++++ Given records ++++

(** * KQLEngine: a shallow embedding of [kql_engine.py]

    The engine runs a pipe-delimited query against a pandas [DataFrame].
    This file embeds the engine's own code (lexer, argument parser, literal
    parser, the stage operators and the pipeline executor) and states the
    properties of the specification against it.

    Conventions of the embedding.
    - A Python [str] is a Rocq [string]; a character is a code point below
      256 (the Latin-1 range), which is what [Ascii.ascii] holds.  Texts
      with characters above 255 are outside the embedding.
    - A cell is a [Value]: a boolean, an integer, a float (a rational, or
      [VNull] for NaN), a text, a list, or [VNone] for [None].  Cells that
      are timestamps are outside the embedding.
    - A Python exception is a value of [Exn], its class and its text; a
      computation that may raise returns a [Result].
    - The engine object and the frames it handles live in a store
      ([World]); a stage receives and returns references into it.
    - [int] and [str] are those of Python 3.11, with its limit of 4300
      digits on the conversion between integers and texts.
    - What pandas and numpy do inside the calls the engine makes is
      embedded as far as the properties look into it: comparison of a
      column with a scalar, the cast of cells to texts, the hashing of
      group keys and of compared columns, grouping, the stable sort on
      several columns, the removal of duplicates, boolean indexing.  The
      rest is taken from an interface, [Host]: regular expressions that
      hold a special character other than the dot, the texts of floats,
      the reductions of [agg], comparison with a list literal, numpy's
      [argsort] on one key column (with its contract, a permutation that
      sorts), random sampling, [nlargest].  [example_host] is an instance
      that computes; its [argsort] runs numpy's quicksort. *)

From Stdlib Require Import ZArith QArith Strings.String Strings.Ascii List Bool Lia.
From Stdlib Require Import Sorting.Permutation Sorting.Sorted DecimalString.
From Stdlib Require DecimalPos.
From stdpp Require Import base option list gmap strings.

Local Set Warnings "-register-all".

#[local] Arguments String.append !_ _ / : simpl nomatch.

Local Open Scope string_scope.
Local Open Scope Z_scope.
Local Open Scope list_scope.

(** ** Python string primitives *)

Module Py.

(** [c.isspace()] on the Latin-1 range: TAB..CR, FS..US, space, NEL, NBSP. *)
Definition isspace (c : ascii) : bool :=
  let n := nat_of_ascii c in
  ((9 <=? n) && (n <=? 13) || (28 <=? n) && (n <=? 32)
   || (n =? 133) || (n =? 160))%nat.
(** * video_checker: metadata normalisation and contest compliance

    A shallow embedding of the analysis core of [server.js]:
    [analyzeVideoWithFFmpeg] (the body of the ffprobe callback),
    [validateVideoSpecs], the helpers [formatFileSize], [getFormatName]
    and [getCodecName], and the part of the [/analyze-video] handler that
    joins them.

    - JavaScript numbers are IEEE 754 binary64 values.  They are modelled
      by Rocq's primitive [float]s, which implement the same format, so
      [Math.abs(x - 24) <= 0.1] is computed here as the engine computes it.
    - Integer fields that ffprobe and multer deliver as integers ([width],
      [height], the upload's [size]) are in [Z].
    - JavaScript strings are modelled by [string], read as ASCII text; the
      case conversions are the ASCII ones.
    - [eval] is modelled on a fragment of expressions, with the clock and
      the random generator of the host made explicit.
    - The directory of temporary files is modelled by its entries, regular
      files and sub-directories, together with what the file system
      allows: whether the directory can be created and under which names
      a file can be written.  A thrown error is a [None], or an aborted
      pass of the periodic sweep. *)

From Stdlib Require Import ZArith Lia List String Ascii Bool.
From Stdlib Require Import PrimFloat Uint63 FloatOps SpecFloat.
From Stdlib Require Import DecimalString DecimalPos DecimalN DecimalFacts.
Import ListNotations.

Local Set Warnings "-inexact-float".
Local Open Scope string_scope.
Local Open Scope Z_scope.

(** ** JavaScript numbers *)

Module JS.

Definition number := float.

(** The Number value of a mathematical integer: round to nearest, ties to
    even; exact below 2^53. *)
Definition Number_of_Z (z : Z) : number :=
  SF2Prim (binary_normalize prec emax z 0 false).

(** ToBoolean on a Number: [NaN], [+0] and [-0] are falsy. *)
Definition truthy (x : number) : bool :=
  negb (PrimFloat.is_nan x || PrimFloat.is_zero x).
(** X20.  The keyword views of the day page, built with the limit 20 that
    [DayHTML] passes, show every keyword of the summary with its count, in
    the order of the summary. *)
Theorem keywordViews_complete (ord : MapOrder) (msgs : list Message) :
  render.buildKeywordViews (Keywords (BuildSummary ord msgs)) 20
  = map (fun kv => {| KeywordView_Text := Key kv; KeywordView_Count := Count kv |})
        (Keywords (BuildSummary ord msgs)).
Proof.
  unfold render.buildKeywordViews.
  assert (Hlen : (length (Keywords (BuildSummary ord msgs)) <= 20)%nat).
  { unfold BuildSummary. cbn [Keywords]. unfold topK. rewrite length_take. lia. }
  destruct (Z.ltb_spec 20 (Z.of_nat (length (Keywords (BuildSummary ord msgs)))));
    [lia|]. reflexivity.
Qed.

End Views.

Section Envelope.
Context `{GoLib} `{Tables} `{Float64}.

Lemma float64_exact (n : Z) : Z.abs n < 2 ^ 53 -> (float64 n == inject_Z n)%Q.
Proof.
  intros Hn. unfold float64.
  rewrite (fl_proper (inject_Z n) (inject_Z n * 2 ^ 0)%Q) by (cbn; ring).
  rewrite (fl_exact n 0 Hn). cbn. ring.
Qed.

Lemma maxCount_fold (hist : list Z) (a : Z) :
  let M := fold_left (fun max v => if max <? v then v else max) hist a in
  a <= M /\ Forall (fun v => v <= M) hist /\ (M = a \/ In M hist).
Proof.
  revert a. induction hist as [|x hist IH]; intros a; cbn [fold_left].
  - split; [lia|]. split; [constructor | now left].
  - destruct (IH (if a <? x then x else a)) as (Hge & Hall & Hwho).
    destruct (Z.ltb_spec a x) as [Hlt|Hle].
    + split; [lia|]. split; [constructor; [lia | exact Hall]|].
      destruct Hwho as [->|Hin]; right; [now left | now right].
    + split; [lia|]. split; [constructor; [lia | exact Hall]|].
      destruct Hwho as [->|Hin]; [now left | right; now right].
Qed.

Lemma activitySeries_lookup (hist : list Z) (h : nat) (c : Z) :
  hist !! h = Some c ->
  render.buildActivitySeries hist !! h
  = Some {| Slot_Label := fmt_Sprintf "%02d" [ArgInt (Z.of_nat h)];
            Slot_Count := c;
            Slot_Percent :=
              if 0 <? render.maxCount hist
              then (float64 c ⊘ float64 (render.maxCount hist) ⊗ 100)%float else 0%Q |}.
Proof.
  intros Hc. unfold render.buildActivitySeries. now rewrite list_lookup_imap, Hc.
Qed.

(** X21.  The activity series of the day page has one slot for each bucket
    of the histogram, with the count of the bucket.  When no message is
    counted in the histogram every slot stands at 0 percent; otherwise the
    slot of the peak hour stands at exactly 100 percent. *)
Theorem activitySeries_peak (ord : MapOrder) (msgs : list Message) :
  Z.of_nat (length msgs) < 2 ^ 53 ->
  let s := BuildSummary ord msgs in
  let series := render.buildActivitySeries (HourlyHistogram s) in
  map Slot_Count series = HourlyHistogram s
  /\ exists c slot,
       HourlyHistogram s !! Z.to_nat (PeakHour s) = Some c
       /\ series !! Z.to_nat (PeakHour s) = Some slot
       /\ (c = 0 -> Forall (fun slot => Slot_Percent slot = 0%Q) series)
       /\ (0 < c -> (Slot_Percent slot == 100)%Q).
Proof.
  intros Hsize s series.
  assert (Hhist : HourlyHistogram s
                  = map (fun h => countIf (countedAt (Z.of_nat h)) msgs) (List.seq 0 24))
    by apply (histogram_table ord msgs).
  assert (Hbound : Forall (fun v => 0 <= v <= Z.of_nat (length msgs)) (HourlyHistogram s)).
  { rewrite Hhist. apply List.Forall_map, List.Forall_forall. intros h _.
    split; [unfold countIf; lia | apply countIf_le_length]. }
  destruct (peakLoop_spec (HourlyHistogram s) [] 0 0) as (c & _ & Hc & Hmax & _).
  { eapply List.Forall_impl; [|exact Hbound]. cbn. intros; lia. }
  { lia. }
  { constructor. }
  { intros n v Hn. discriminate Hn. }
  { now left. }
  { left. rewrite Hhist. discriminate. }
  change (Z.of_nat (length (@nil Z))) with 0 in Hc. cbn [app] in Hc, Hmax.
  change (peakLoop 0 (HourlyHistogram s) 0 0) with (PeakHour s) in Hc.
  destruct (maxCount_fold (HourlyHistogram s) 0) as (HM0 & HMall & HMwho).
  fold (render.maxCount (HourlyHistogram s)) in HM0, HMall, HMwho.
  assert (Hcin : In c (HourlyHistogram s))
    by (eapply list_elem_of_In, list_elem_of_lookup_2; eauto).
  assert (HcM : render.maxCount (HourlyHistogram s) = c).
  { pose proof (proj1 (List.Forall_forall _ _) HMall c Hcin) as HcM. cbn beta in HcM.
    pose proof (proj1 (List.Forall_forall _ _) Hbound c Hcin) as Hc0. cbn beta in Hc0.
    destruct HMwho as [HM|HM]; [lia|].
    pose proof (proj1 (List.Forall_forall _ _) Hmax _ HM) as HMc. cbn beta in HMc. lia. }
  split.
  - subst series. apply list_eq. intros h. rewrite lookup_map.
    destruct (HourlyHistogram s !! h) as [v|] eqn:Hv.
    + now rewrite (activitySeries_lookup _ h v Hv).
    + unfold render.buildActivitySeries. now rewrite list_lookup_imap, Hv.
  - exists c. eexists. split; [exact Hc|].
    split; [subst series; apply (activitySeries_lookup _ _ c Hc)|].
    cbn [Slot_Percent]. rewrite HcM. split.
    + intros Hzero. apply List.Forall_forall. intros slot Hslot.
      apply list_elem_of_In, list_elem_of_lookup in Hslot as [h Hslot].
      subst series. destruct (HourlyHistogram s !! h) as [v|] eqn:Hv.
      * rewrite (activitySeries_lookup _ h v Hv) in Hslot. injection Hslot as <-.
        cbn [Slot_Percent].
        change (histogram (rangeMsgs 0 msgs loopInit)) with (HourlyHistogram s).
        rewrite HcM, Hzero. reflexivity.
      * unfold render.buildActivitySeries in Hslot.
        rewrite list_lookup_imap, Hv in Hslot. discriminate Hslot.
    + intros Hpos. destruct (Z.ltb_spec 0 c) as [_|Hle]; [|lia].
      pose proof (proj1 (List.Forall_forall _ _) Hbound c Hcin) as Hcb. cbn beta in Hcb.
      assert (Hexact : (float64 c == inject_Z c)%Q) by (apply float64_exact; lia).
      assert (Hne : ~ (inject_Z c == 0)%Q).
      { change 0%Q with (inject_Z 0). rewrite inject_Z_injective. lia. }
      unfold fmul, fdiv.
      assert (Hone : (fl (float64 c / float64 c) == 1)%Q).
      { rewrite (fl_proper (float64 c / float64 c) (inject_Z 1 * 2 ^ 0)%Q).
        - rewrite (fl_exact 1 0) by (cbn; lia). reflexivity.
        - rewrite Hexact. cbn. field. exact Hne. }
      rewrite (fl_proper (fl (float64 c / float64 c) * 100) (inject_Z 100 * 2 ^ 0)%Q).
      * rewrite (fl_exact 100 0) by (cbn; lia). reflexivity.
      * rewrite Hone. reflexivity.
Qed.
Definition stats_answer (total pending done : Z) (revenue : Json) : Response :=
  mkResponse 200
    (JObj [("success", JBool true);
           ("stats",
            JObj [("totalOrders", JNum total);
                  ("ordersByStatus",
                   JObj [("pending", JNum pending); ("done", JNum done)]);
                  ("totalRevenue", revenue)])]).

Lemma getStats_run st :
  Admin.getStats sum_decimal parseFloat st
  = mkRun [EvRespond (stats_answer (Z.of_nat (length (Admin.orders st)))
                                   (Admin.count "pending" st) (Admin.count "done" st)
                                   (Admin.totalRevenue sum_decimal parseFloat st))]
          st (Value tt).
Proof. reflexivity. Qed.

Lemma count_by_status (rows : list Admin.Order) :
  Forall (fun o => Admin.status o = "pending" \/ Admin.status o = "done") rows ->
  Z.of_nat (length rows)
  = Z.of_nat (length (List.filter (fun o => String.eqb (Admin.status o) "pending") rows))
    + Z.of_nat (length (List.filter (fun o => String.eqb (Admin.status o) "done") rows)).
Proof.
  induction 1 as [| o rows Ho _ IH]; [reflexivity |].
  cbn [List.filter length].
  destruct Ho as [-> | ->]; cbn [String.eqb Ascii.eqb Bool.eqb length];
    cbn [length]; lia.
Qed.

End StatisticsFacts.
(** * Online Course Management System: services and dashboard arithmetic

    A shallow embedding of the TypeScript sources of the course-management
    dashboard (collection services, dashboard service, dashboard component
    helpers, enrollment form) together with the properties its
    specification states about them.

    Conventions of the embedding.
    - A JavaScript [number] that the code only counts with or compares as an
      identifier is a [Z] or a [nat].  A [number] the code divides or rounds
      is read in two ways.  The services are embedded over exact rationals
      [Q], for the properties that do not depend on how the arithmetic
      rounds (counts, bounds, orderings, two code paths that compute the
      same value).  The aggregations whose results the specification pins
      to the hundredth, [getEnrollmentStats],
      [calculateCategoryDistribution] and [calculateEnrollmentTrends], are
      embedded a second time over IEEE-754 doubles ([Double],
      [DoublePrecision]), and the properties about their rounded results
      are stated of that embedding.  The special values a division can
      produce ([Infinity], [NaN]) are kept where a property is about
      division by zero ([JsNumber]).
    - A [Date] is its time value in milliseconds on the line of local
      civil time (the zone offset is not modelled), or [None] for an
      invalid date.  What the engine decides, [Date.parse], [toISOString],
      [toLocaleString] and [toLowerCase], is collected in the record
      [Engine] that the services take as a parameter.
    - An [Observable] that wraps one HTTP exchange is run to completion at
      subscription: a computation over the [World] (console, request log,
      service caches, clock) that ends in [Next v] or in [Error e].  The
      backend is an oracle: [backend w n] answers the [n]-th exchange.
    - The sources of a [forkJoin] are subscribed at once, so their requests
      are sent whatever the answers are; the join fails with the first
      failure that arrives and drops the other sources.  The order in
      which the answers arrive is not decided by the program: it is read
      from two more oracles of the [World], [overtakes] and [lingers]. *)

From Stdlib Require Import ZArith QArith Qround Qabs Qpower List String Bool Lia.
From Stdlib Require Import Permutation Sorted DecimalString Lqa SpecFloat.
Import ListNotations.

Set Implicit Arguments.

Open Scope string_scope.
Open Scope list_scope.
Open Scope Q_scope.
(** * Products and orders service: a model of [main.py]

    The handlers of [main.py] are embedded as functions over an explicit
    database value.  Conventions of the model:

    - Python [str] values are ASCII strings; [str.lower] is the ASCII
      lowercase map.
    - Python [float] is IEEE binary64, here the primitive [float].
    - Python [int] is [Z]; the [limit] and [offset] query parameters,
      which FastAPI only lets through when non-negative, are [nat].
    - A [bson.ObjectId] is represented by its canonical rendering, the
      24 lowercase hexadecimal digits that [str] returns; the constructor
      follows its documented contract (a 24-character hex string, else
      [InvalidId]).
    - The document store is ideal: [find], [sort], [skip], [limit] and
      [insert_one] always answer; wire limits and connectivity are not
      modelled.  A handler returns its outcome together with the database
      it leaves behind. *)

From Stdlib Require Import ZArith Floats Ascii String.
From stdpp Require Import gmap strings list sorting.

Local Open Scope string_scope.
Local Open Scope nat_scope.

(** ** Strings *)

Definition ascii_lower (c : ascii) : ascii :=
  let n := nat_of_ascii c in
  if (65 <=? n)%nat && (n <=? 90)%nat then ascii_of_nat (n + 32) else c.

(** [str.lower] *)
Fixpoint lower (s : string) : string :=
  match s with
  | EmptyString => EmptyString
  | String c s' => String (ascii_lower c) (lower s')
  end.

(** Python truthiness of a string: non-empty. *)
Definition truthy (s : string) : bool :=
  match s with EmptyString => false | String _ _ => true end.

Definition lower_if_truthy (o : option string) : option string :=
  match o with
  | Some s => if truthy s then Some (lower s) else None
  | None => None
  end.

(** ** Exceptions and outcomes of a handler *)

Inductive exn :=
| InvalidId (oid : string)
| KeyError (key : string)
| OverflowError.

Inductive outcome (A : Type) :=
| Return (a : A)
| HTTPException (status_code : nat) (detail : string)
| RequestValidationError
| Raised (e : exn).
Arguments Return {A} a.
Arguments HTTPException {A} status_code detail.
Arguments RequestValidationError {A}.
Arguments Raised {A} e.

(** ** ObjectId *)

Record ObjectId := Oid { oid_hex : string }.

Global Instance ObjectId_eq_dec : EqDecision ObjectId.
Proof. solve_decision. Defined.

Definition is_hex_digit (c : ascii) : bool :=
  let n := nat_of_ascii c in
  ((48 <=? n)%nat && (n <=? 57)%nat)
  || ((97 <=? n)%nat && (n <=? 102)%nat)
  || ((65 <=? n)%nat && (n <=? 70)%nat).

Fixpoint all_hex (s : string) : bool :=
  match s with
  | EmptyString => true
  | String c s' => is_hex_digit c && all_hex s'
  end.

(** [ObjectId(s)] for a [str] argument. *)
Definition ObjectId_of_str (s : string) : exn + ObjectId :=
  if (String.length s =? 24)%nat && all_hex s
  then inr (Oid (lower s))
  else inl (InvalidId s).

(** [str(oid)] *)
Definition str (o : ObjectId) : string := oid_hex o.

(** Identifiers the store hands out: a counter rendered on 24 digits. *)
Definition hex_digit (n : N) : ascii :=
  if (n <? 10)%N then ascii_of_N (48 + n) else ascii_of_N (87 + n).

Fixpoint hex_digits (width : nat) (n : N) (acc : string) : string :=
  match width with
  | O => acc
  | S w => hex_digits w (n / 16)%N (String (hex_digit (n mod 16)%N) acc)
  end.

Definition ObjectId_new (n : N) : ObjectId := Oid (hex_digits 24 n "").

(** The order [sort("_id", 1)] uses: bytewise, which on canonical
    renderings is the lexicographic order of the digits. *)
Definition oid_le (a b : ObjectId) : Prop :=
  String.le (oid_hex a) (oid_hex b).

Global Instance oid_le_dec : RelDecision oid_le.
Proof. intros a b. unfold oid_le. apply _. Defined.

(** ** Numbers *)

(** Conversion of an [int] operand to [float]: correctly rounded, and
    [OverflowError] when the integer is too large. *)
Definition float_of_int (z : Z) : option float :=
  let f := SF2Prim (binary_normalize prec emax z 0 false) in
  if PrimFloat.is_infinity f then None else Some f.

(** [x * n] for a [float] x and an [int] n. *)
Definition float_mul_int (x : float) (n : Z) : exn + float :=
  match float_of_int n with
  | Some y => inr (PrimFloat.mul x y)
  | None => inl OverflowError
  end.

(** The builtin [sum] from its start value 0, adding from left to right.
    The empty sum is the integer 0, read here as the float 0.0, as the
    response model does.  (CPython 3.12 and later carry a compensation
    term through a sum of floats; the two agree whenever no partial sum
    is rounded, as in the examples of this file.) *)
Definition py_sum (xs : list float) : float :=
  fold_left PrimFloat.add xs PrimFloat.zero.

(** ** Data models *)

Record ProductIn := {
  name : string;
  description : option string;
  price : float;
  size : option string
}.

Definition ProductIn_to_lowercase (self : ProductIn) : ProductIn :=
  {| name := lower (name self);
     description := lower_if_truthy (description self);
     price := price self;
     size := lower_if_truthy (size self) |}.

(** A document of the [products] collection. *)
Record ProductDoc := {
  product_oid : ObjectId;
  product_fields : ProductIn
}.

(** [ProductOut]: the fields of [ProductIn] and the identifier as text. *)
Record ProductOut := {
  product_out_id : string;
  product_out_fields : ProductIn
}.

Record OrderItem := {
  product_id : string;
  quantity : Z
}.

Record OrderIn := {
  user_id : string;
  items : list OrderItem
}.

Definition lower_item (item : OrderItem) : OrderItem :=
  {| product_id := lower (product_id item); quantity := quantity item |}.

Definition OrderIn_to_lowercase (self : OrderIn) : OrderIn :=
  {| user_id := lower (user_id self);
     items := lower_item <$> items self |}.

(** A document of the [orders] collection. *)
Record OrderDoc := {
  order_oid : ObjectId;
  order_user_id : string;
  order_items : list OrderItem;
  order_total : float
}.

(** [OrderOut]: the fields of [OrderIn], the identifier as text, [total]. *)
Record OrderOut := {
  order_out_id : string;
  out_user_id : string;
  out_items : list OrderItem;
  total : float
}.

(** Field constraints FastAPI checks before a handler runs. *)
Definition ProductIn_valid (p : ProductIn) : bool :=
  (1 <=? String.length (name p))%nat && PrimFloat.ltb PrimFloat.zero (price p).

Definition OrderItem_valid (item : OrderItem) : bool := (0 <? quantity item)%Z.

Definition OrderIn_valid (o : OrderIn) : bool :=
  (1 <=? String.length (user_id o))%nat && forallb OrderItem_valid (items o).

(** ** The database *)

Record Database := {
  products : list ProductDoc;
  orders : list OrderDoc;
  oid_counter : N
}.

Definition insert_one_product (doc : ProductIn) (db : Database)
  : ObjectId * Database :=
  let inserted_id := ObjectId_new (oid_counter db) in
  (inserted_id,
   {| products := products db ++ [{| product_oid := inserted_id;
                                     product_fields := doc |}];
      orders := orders db;
      oid_counter := N.succ (oid_counter db) |}).

Definition insert_one_order (user : string) (its : list OrderItem)
    (tot : float) (db : Database) : ObjectId * Database :=
  let inserted_id := ObjectId_new (oid_counter db) in
  (inserted_id,
   {| products := products db;
      orders := orders db ++ [{| order_oid := inserted_id;
                                 order_user_id := user;
                                 order_items := its;
                                 order_total := tot |}];
      oid_counter := N.succ (oid_counter db) |}).

(** [find({"_id": {"$in": ids}})] on the products collection. *)
Definition find_id_in (ids : list ObjectId) (coll : list ProductDoc)
  : list ProductDoc :=
  filter (fun p => product_oid p ∈ ids) coll.

(** [cursor.to_list(length=n)] *)
Definition to_list {A} (n : nat) (cursor : list A) : list A := take n cursor.

(** [.sort("_id", 1)] *)
Definition product_le (p q : ProductDoc) : Prop :=
  oid_le (product_oid p) (product_oid q).

Definition order_le (p q : OrderDoc) : Prop :=
  oid_le (order_oid p) (order_oid q).

Global Instance product_le_dec : RelDecision product_le.
Proof. intros p q. unfold product_le. apply _. Defined.

Global Instance order_le_dec : RelDecision order_le.
Proof. intros p q. unfold order_le. apply _. Defined.

Definition sort_products (coll : list ProductDoc) : list ProductDoc :=
  merge_sort product_le coll.

Definition sort_orders (coll : list OrderDoc) : list OrderDoc :=
  merge_sort order_le coll.

(** ** POST /products *)

Definition create_product (product : ProductIn) (db : Database)
  : outcome ProductOut * Database :=
  let product := ProductIn_to_lowercase product in
  let '(inserted_id, db') := insert_one_product product db in
  (Return {| product_out_id := str inserted_id;
             product_out_fields := product |}, db').

Definition post_products (body : ProductIn) (db : Database)
  : outcome ProductOut * Database :=
  if ProductIn_valid body then create_product body db
  else (RequestValidationError, db).

(** ** POST /orders *)

(** [[ObjectId(item.product_id) for item in order.items]] *)
Fixpoint object_ids (its : list OrderItem) : exn + list ObjectId :=
  match its with
  | [] => inr []
  | item :: rest =>
      match ObjectId_of_str (product_id item) with
      | inl e => inl e
      | inr oid =>
          match object_ids rest with
          | inl e => inl e
          | inr oids => inr (oid :: oids)
          end
      end
  end.

(** [{str(p["_id"]): p["price"] for p in products}] *)
Definition add_price (m : gmap string float) (p : ProductDoc)
  : gmap string float :=
  <[str (product_oid p) := price (product_fields p)]> m.

Definition price_map_of (found : list ProductDoc) : gmap string float :=
  foldl add_price ∅ found.

(** [price_map[item.product_id] * item.quantity] *)
Definition line_total (price_map : gmap string float) (item : OrderItem)
  : exn + float :=
  match price_map !! product_id item with
  | None => inl (KeyError (product_id item))
  | Some unit_price => float_mul_int unit_price (quantity item)
  end.

(** The generator [sum] consumes: line totals in item order, up to the
    first one that raises. *)
Fixpoint line_totals (price_map : gmap string float) (its : list OrderItem)
  : exn + list float :=
  match its with
  | [] => inr []
  | item :: rest =>
      match line_total price_map item with
      | inl e => inl e
      | inr x =>
          match line_totals price_map rest with
          | inl e => inl e
          | inr xs => inr (x :: xs)
          end
      end
  end.

Definition not_found_detail : string := "One or more products not found".

Definition create_order (order : OrderIn) (db : Database)
  : outcome OrderOut * Database :=
  let order := OrderIn_to_lowercase order in
  match object_ids (items order) with
  | inl e => (Raised e, db)
  | inr product_ids =>
      let found :=
        to_list (length product_ids) (find_id_in product_ids (products db)) in
      let price_map := price_map_of found in
      if decide (base.size price_map ≠ length product_ids)
      then (HTTPException 400 not_found_detail, db)
      else
        match line_totals price_map (items order) with
        | inl e => (Raised e, db)
        | inr xs =>
            let tot := py_sum xs in
            let '(inserted_id, db') :=
              insert_one_order (user_id order) (items order) tot db in
            (Return {| order_out_id := str inserted_id;
                       out_user_id := user_id order;
                       out_items := items order;
                       total := tot |}, db')
        end
  end.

++++

Task prompt → Among the entries above, the lines between the ones containing "(1 <=? String.length (name" and "order_user_id := user;", inclusive, are to be transcribed exactly. No other line is to be given.

Solution to the exercise →
  (1 <=? String.length (name p))%nat && PrimFloat.ltb PrimFloat.zero (price p).

Definition OrderItem_valid (item : OrderItem) : bool := (0 <? quantity item)%Z.

Definition OrderIn_valid (o : OrderIn) : bool :=
  (1 <=? String.length (user_id o))%nat && forallb OrderItem_valid (items o).

(** ** The database *)

Record Database := {
  products : list ProductDoc;
  orders : list OrderDoc;
  oid_counter : N
}.

Definition insert_one_product (doc : ProductIn) (db : Database)
  : ObjectId * Database :=
  let inserted_id := ObjectId_new (oid_counter db) in
  (inserted_id,
   {| products := products db ++ [{| product_oid := inserted_id;
                                     product_fields := doc |}];
      orders := orders db;
      oid_counter := N.succ (oid_counter db) |}).

Definition insert_one_order (user : string) (its : list OrderItem)
    (tot : float) (db : Database) : ObjectId * Database :=
  let inserted_id := ObjectId_new (oid_counter db) in
  (inserted_id,
   {| products := products db;
      orders := orders db ++ [{| order_oid := inserted_id;
                                 order_user_id := user;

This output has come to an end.